David: If anybody really wants to think hard about this, I recommend Jonathan Safran Foer’s book “Eating Animals.” For myself, I prefer not to know. I’ve definitely practiced avoidance all my life. I don’t suppose there is any nonmessy way to kill large numbers of large animals, though obviously I’d be for humane treatment on the way to the culling floor.

Gail: How do you feel about hunting? I can appreciate the intense feeling a lot of people have for hunting – although the business about standing in the water waiting for a duck to fly by still escapes me. And while it’s good for gun control advocates to make sure they aren’t mistaken for anti-hunting crusaders, some politicians do go overboard on that point. Listening to some liberal Democrats talk about the glories of shooting partridge, you’d think they were refugees from “Downton Abbey.”

David: I respect hunting as a social institution and I defend it ideologically, but to be honest I could never hunt myself.

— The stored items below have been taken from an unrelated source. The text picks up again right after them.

(** [f_heap] is the blocks the file has allocated and not freed, [f_next] the
    address of the next one; [f_locked]: the application task holds the stack
    lock; [f_fault]: undefined behaviour or an abort, after which nothing
    happens. *)
Record firmware `{FreeRtos} (E : Type) := MkFirmware {
  f_env : E;
  f_vars : stack_vars;
  f_heap : gset Z;
  f_next : Z;
  f_locked : bool;
  f_fault : bool
}.

Arguments MkFirmware {_ E} _ _ _ _ _ _.
Arguments f_env {_ E} _.
Arguments f_vars {_ E} _.
Arguments f_heap {_ E} _.
Arguments f_next {_ E} _.
Arguments f_locked {_ E} _.
Arguments f_fault {_ E} _.

Section Setters.
Context `{FreeRtos}.
Implicit Types v : stack_vars.

Definition set_annce_q x v :=
  MkVars x v.(s_match_q) v.(s_basic_done) v.(s_temp_done)
    v.(s_bind_done) v.(s_report_done) v.(s_basic_cache) v.(s_temp_cache)
    v.(s_last_temp) v.(s_last_sensor_addr) v.(s_bind_err) v.(s_report_err).

Definition set_match_q x v :=
  MkVars v.(s_annce_q) x v.(s_basic_done) v.(s_temp_done)
    v.(s_bind_done) v.(s_report_done) v.(s_basic_cache) v.(s_temp_cache)
    v.(s_last_temp) v.(s_last_sensor_addr) v.(s_bind_err) v.(s_report_err).

Definition set_basic_done x v :=
  MkVars v.(s_annce_q) v.(s_match_q) x v.(s_temp_done)
    v.(s_bind_done) v.(s_report_done) v.(s_basic_cache) v.(s_temp_cache)
    v.(s_last_temp) v.(s_last_sensor_addr) v.(s_bind_err) v.(s_report_err).

Definition set_temp_done x v :=
  MkVars v.(s_annce_q) v.(s_match_q) v.(s_basic_done) x
    v.(s_bind_done) v.(s_report_done) v.(s_basic_cache) v.(s_temp_cache)
    v.(s_last_temp) v.(s_last_sensor_addr) v.(s_bind_err) v.(s_report_err).

Definition set_bind_done x v :=
  MkVars v.(s_annce_q) v.(s_match_q) v.(s_basic_done) v.(s_temp_done)
    x v.(s_report_done) v.(s_basic_cache) v.(s_temp_cache)
    v.(s_last_temp) v.(s_last_sensor_addr) v.(s_bind_err) v.(s_report_err).

Definition set_report_done x v :=
  MkVars v.(s_annce_q) v.(s_match_q) v.(s_basic_done) v.(s_temp_done)
    v.(s_bind_done) x v.(s_basic_cache) v.(s_temp_cache)
    v.(s_last_temp) v.(s_last_sensor_addr) v.(s_bind_err) v.(s_report_err).

Definition set_basic_cache x v :=
  MkVars v.(s_annce_q) v.(s_match_q) v.(s_basic_done) v.(s_temp_done)
    v.(s_bind_done) v.(s_report_done) x v.(s_temp_cache)
    v.(s_last_temp) v.(s_last_sensor_addr) v.(s_bind_err) v.(s_report_err).

Definition set_temp_cache x v :=
  MkVars v.(s_annce_q) v.(s_match_q) v.(s_basic_done) v.(s_temp_done)
    v.(s_bind_done) v.(s_report_done) v.(s_basic_cache) x
    v.(s_last_temp) v.(s_last_sensor_addr) v.(s_bind_err) v.(s_report_err).

Definition set_last_temp x v :=
  MkVars v.(s_annce_q) v.(s_match_q) v.(s_basic_done) v.(s_temp_done)
    v.(s_bind_done) v.(s_report_done) v.(s_basic_cache) v.(s_temp_cache)
    x v.(s_last_sensor_addr) v.(s_bind_err) v.(s_report_err).

Definition set_last_sensor_addr x v :=
  MkVars v.(s_annce_q) v.(s_match_q) v.(s_basic_done) v.(s_temp_done)
    v.(s_bind_done) v.(s_report_done) v.(s_basic_cache) v.(s_temp_cache)
    v.(s_last_temp) x v.(s_bind_err) v.(s_report_err).

Definition set_bind_err x v :=
  MkVars v.(s_annce_q) v.(s_match_q) v.(s_basic_done) v.(s_temp_done)
    v.(s_bind_done) v.(s_report_done) v.(s_basic_cache) v.(s_temp_cache)
    v.(s_last_temp) v.(s_last_sensor_addr) x v.(s_report_err).

Definition set_report_err x v :=
  MkVars v.(s_annce_q) v.(s_match_q) v.(s_basic_done) v.(s_temp_done)
    v.(s_bind_done) v.(s_report_done) v.(s_basic_cache) v.(s_temp_cache)
    v.(s_last_temp) v.(s_last_sensor_addr) v.(s_bind_err) x.
End Setters.

Section ZigbeeStack.
Context `{FreeRtos, EzbConst} {E : Type} `{EzbSdk E}.

(** [FW A]: code of this file that returns an [A]. *)
Definition FW (A : Type) : Type := St (firmware E) A.

(** ** Primitive steps

    All of them do nothing once the program has faulted. *)

Definition step (f : firmware E -> firmware E) : FW unit :=
  modify (fun s => if f_fault s then s else f s).

Definition fault : FW unit :=
  step (fun s => MkFirmware (f_env s) (f_vars s) (f_heap s) (f_next s) (f_locked s) true).

(** Reads and assigns the static variables. *)
Definition vars {A} (f : stack_vars -> A) : FW A := gets (fun s => f (f_vars s)).

Definition upd (f : stack_vars -> stack_vars) : FW unit :=
  step (fun s =>
    MkFirmware (f_env s) (f (f_vars s)) (f_heap s) (f_next s) (f_locked s) (f_fault s)).

(** A call into the environment, [d] standing for its result after a fault. *)
Definition sdk {A} (d : A) (f : E -> E * A) : FW A := fun s =>
  if f_fault s then (s, d)
  else
    let '(env, a) := f (f_env s) in
    (MkFirmware env (f_vars s) (f_heap s) (f_next s) (f_locked s) (f_fault s), a).

Definition sdk_get {A} (f : E -> A) : FW A := gets (fun s => f (f_env s)).

(** A call the SDK requires the stack lock for. *)
Definition locked {A} (d : A) (m : FW A) : FW A :=
  l ← gets f_locked; if l : bool then m else (fault;; mret d).

Definition esp_zigbee_lock_release : FW unit :=
  step (fun s => MkFirmware (f_env s) (f_vars s) (f_heap s) (f_next s) false (f_fault s)).

(** [ESP_ERROR_CHECK] aborts on an error. *)
Definition ESP_ERROR_CHECK (m : FW Z) : FW unit :=
  err ← m; if err =? ESP_OK then mret tt else fault.

(** [calloc] and [free] of one block. *)
Definition calloc : FW (option Z) :=
  ok ← sdk false heap_alloc;
  if ok : bool then
    p ← gets f_next;
    step (fun s => MkFirmware (f_env s) (f_vars s) ({[p]} ∪ f_heap s) (p + 1)
                              (f_locked s) (f_fault s));;
    mret (Some p)
  else mret None.

Definition free (p : Z) : FW unit :=
  h ← gets f_heap;
  if decide (p ∈ h) then
    step (fun s => MkFirmware (f_env s) (f_vars s) (f_heap s ∖ {[p]}) (f_next s)
                              (f_locked s) (f_fault s))
  else fault.

(** Sends to and gives to handles that may still be [NULL]. *)
Definition send_to {A} (q : option (queue A)) (a : A) : option (queue A) :=
  (fun q => (xQueueSend q a).1) <$> q.

Definition give (sem : option semaphore) : option semaphore := xSemaphoreGive <$> sem.

(** ** Helpers of the file *)

(** [copy_zcl_string]: the whole of [dst]; [None] when [zcl] is read past
    its end. *)
Definition copy_zcl_string (dst_size : nat) (zcl : option (list byte)) : option (list byte) :=
  if Nat.eqb dst_size 0 then Some []
  else
    match zcl with
    | None => Some (replicate dst_size x00)
    | Some [] => None
    | Some (z0 :: z) =>
        let length := byte_to_Z z0 in
        let length := if Z.of_nat dst_size <=? length then u8 (Z.of_nat dst_size - 1)
                      else length in
        let n := Z.to_nat length in
        if Nat.ltb (List.length z) n then None
        else Some (take n z ++ replicate (dst_size - n) x00)
    end.

Definition copy_zcl_field (zcl : option (list byte)) : FW (vec byte 16) :=
  match copy_zcl_string 16 zcl with
  | Some l => mret (vec_of_list 16 x00 l)
  | None => fault;; mret (Vector.const x00 16)
  end.

(** [*(int16_t * )p] *)
Definition load_int16 (p : option (list byte)) : FW Z :=
  match p with
  | Some (b0 :: b1 :: _) => mret (from_le16_s (Le16 b0 b1))
  | _ => fault;; mret 0
  end.

Definition zigbee_alarm_bdb_commissioning (arg : Z) : FW unit :=
  sdk 0 (fun env => ezb_bdb_start_top_level_commissioning env arg);; mret tt.

(** ** Callbacks of the SDK's task *)

Definition zigbee_app_signal_handler (app_signal : app_signal) : FW bool :=
  let start mode :=
    sdk 0 (fun env => ezb_bdb_start_top_level_commissioning env mode);; mret tt in
  let schedule mode ms := sdk tt (fun env => (alarm_timer_schedule env mode ms, tt)) in
  match app_signal with
  | sig_skip_startup => start EZB_BDB_MODE_INITIALIZATION
  | sig_device_first_start status | sig_device_reboot status =>
      if status =? EZB_BDB_STATUS_SUCCESS then
        factory_new ← sdk_get ezb_bdb_is_factory_new;
        if factory_new : bool then start EZB_BDB_MODE_NETWORK_FORMATION else mret tt
      else schedule EZB_BDB_MODE_INITIALIZATION 1000
  | sig_formation status =>
      if status =? EZB_BDB_STATUS_SUCCESS then start EZB_BDB_MODE_NETWORK_STEERING
      else schedule EZB_BDB_MODE_NETWORK_FORMATION 1000
  | sig_steering status =>
      if status =? EZB_BDB_STATUS_SUCCESS then mret tt
      else schedule EZB_BDB_MODE_NETWORK_FORMATION 1000
  | sig_device_annce short_addr =>
      upd (fun v => set_annce_q (send_to (s_annce_q v) (u16 short_addr)) v)
  | sig_permit_join_status _ => mret tt
  | sig_other _ => mret tt
  end;;
  mret true.

(** The [zigbee_addr_t] that [zdo_match_result] queues; [None] when it reads
    the first element of an empty array. *)
Definition match_outcome (result : option match_desc_result) : option zigbee_addr_t :=
  match result with
  | None => Some (MkZigbeeAddr (-1) 0 0)
  | Some r =>
      let failure := Some (MkZigbeeAddr (s32 (mres_error r)) 0 0) in
      if mres_error r =? EZB_ERR_NONE then
        match mres_rsp r with
        | Some rsp =>
            if (mr_status rsp =? EZB_ZDP_STATUS_SUCCESS) && (0 <? mr_match_length rsp) then
              match mr_match_list rsp with
              | Some l =>
                  ep ← head l;
                  Some (MkZigbeeAddr 0 (u16 (mr_nwk_addr_of_interest rsp)) (u8 ep))
              | None => failure
              end
            else failure
        | None => failure
        end
      else failure
  end.

Definition zdo_match_result (result : option match_desc_result) : FW unit :=
  match match_outcome result with
  | Some out => upd (fun v => set_match_q (send_to (s_match_q v) out) v)
  | None => fault
  end.

Definition zdo_bind_result (result : option bind_result) (user_ctx : Z) : FW unit :=
  upd (set_bind_err (-1));;
  match result with
  | None => mret tt
  | Some r =>
      if bres_error r =? EZB_ERR_NONE then
        match bres_rsp_status r with
        | Some status =>
            upd (set_bind_err (if status =? EZB_ZDP_STATUS_SUCCESS then 0 else s32 status))
        | None => fault
        end
      else upd (set_bind_err (s32 (bres_error r)))
  end;;
  upd (fun v => set_bind_done (give (s_bind_done v)) v);;
  free user_ctx.

(** The body of the loop over the Basic attributes, and over the temperature
    attributes. *)
Definition basic_variable (var : attr_variable) : FW unit :=
  if negb (var_status var =? EZB_ZCL_STATUS_SUCCESS) then mret tt
  else if var_attr_id var =? EZB_ZCL_ATTR_BASIC_MANUFACTURER_NAME_ID then
    s ← copy_zcl_field (var_attr_value var);
    upd (fun v => set_basic_cache
      (MkZigbeeBasic (zb_err (s_basic_cache v)) s (zb_model (s_basic_cache v))) v)
  else if var_attr_id var =? EZB_ZCL_ATTR_BASIC_MODEL_IDENTIFIER_ID then
    s ← copy_zcl_field (var_attr_value var);
    upd (fun v => set_basic_cache
      (MkZigbeeBasic (zb_err (s_basic_cache v)) (zb_manufacturer (s_basic_cache v)) s) v)
  else mret tt.

Definition temp_variable (var : attr_variable) : FW unit :=
  if negb (var_status var =? EZB_ZCL_STATUS_SUCCESS) then mret tt
  else
    value ← load_int16 (var_attr_value var);
    let id := var_attr_id var in
    upd (fun v =>
      let c := s_temp_cache v in
      if id =? EZB_ZCL_ATTR_TEMPERATURE_MEASUREMENT_MEASURED_VALUE_ID then
        set_last_temp value (set_temp_cache
          (MkZigbeeTemp (zt_err c) value (zt_min_measured c) (zt_max_measured c)
                        (zt_tolerance c)) v)
      else if id =? EZB_ZCL_ATTR_TEMPERATURE_MEASUREMENT_MIN_MEASURED_VALUE_ID then
        set_temp_cache (MkZigbeeTemp (zt_err c) (zt_measured c) value (zt_max_measured c)
                                     (zt_tolerance c)) v
      else if id =? EZB_ZCL_ATTR_TEMPERATURE_MEASUREMENT_MAX_MEASURED_VALUE_ID then
        set_temp_cache (MkZigbeeTemp (zt_err c) (zt_measured c) (zt_min_measured c) value
                                     (zt_tolerance c)) v
      else if id =? EZB_ZCL_ATTR_TEMPERATURE_MEASUREMENT_TOLERANCE_ID then
        set_temp_cache (MkZigbeeTemp (zt_err c) (zt_measured c) (zt_min_measured c)
                                     (zt_max_measured c) value) v
      else v).

Definition zcl_read_attr_rsp (message : option read_attr_rsp) : FW unit :=
  match message with
  | None => mret tt
  | Some m =>
      let err := if rar_status m =? EZB_ZCL_STATUS_SUCCESS then 0 else -1 in
      if rar_cluster_id m =? EZB_ZCL_CLUSTER_ID_BASIC then
        upd (set_basic_cache (MkZigbeeBasic err (Vector.const x00 16) (Vector.const x00 16)));;
        for_each basic_variable (rar_variables m);;
        upd (fun v => set_basic_done (give (s_basic_done v)) v)
      else if rar_cluster_id m =? EZB_ZCL_CLUSTER_ID_TEMPERATURE_MEASUREMENT then
        upd (set_temp_cache (MkZigbeeTemp err 0 0 0 0));;
        for_each temp_variable (rar_variables m);;
        upd (fun v => set_temp_done (give (s_temp_done v)) v)
      else mret tt
  end.

Definition report_variable (var : attr_variable) : FW unit :=
  if var_attr_id var =? EZB_ZCL_ATTR_TEMPERATURE_MEASUREMENT_MEASURED_VALUE_ID then
    value ← load_int16 (var_attr_value var); upd (set_last_temp value)
  else mret tt.

Definition zcl_report_attr (message : option report_attr) : FW unit :=
  match message with
  | None => mret tt
  | Some m =>
      if negb (rep_cluster_id m =? EZB_ZCL_CLUSTER_ID_TEMPERATURE_MEASUREMENT) then mret tt
      else
        match rep_src m with
        | Some (addr_mode, short_addr) =>
            if addr_mode =? EZB_ADDR_MODE_SHORT
            then upd (set_last_sensor_addr (u16 short_addr)) else mret tt
        | None => mret tt
        end;;
        for_each report_variable (rep_variables m)
  end.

I have a problem with the idea of sitting around waiting for something and then I have a problem with the act of shooting a creature. That pretty much takes me out of the two big sides of the hunting vocation. I say that aware that I grew up in a big city and I have a certain urban value set so I’m hesitant to impose it on others. I do understand the mental and physical challenge of the sport.

Gail: By the way, what’s your favorite wild animal? Years ago, I did a story about the Bronx Zoo, and I went looking for an animal that was so unlovely, nobody even went “aww” at the babies. I finally settled on the bats. I’ve been a big bat fan ever since.

David: O.K., now we’re crossing the credibility threshold. Do you mean to tell me if a bat landed on your shoulders you wouldn’t immediately flop around frantically trying to get the ugly little bugger off you? I definitely would.

Gail: You’ve got me. Last year, I was in the country and grabbed a book from the shelf. A bat fell out and landed on the desk in front of me, hissing. I instinctively clobbered it with the book before I had a chance to contemplate the critical role of bats in the circle of life.

David: I guess my favorite ugly animal would be the sloth. It’s not only truly ugly, it’s a moral role model. It teaches us to slow down and enjoy life.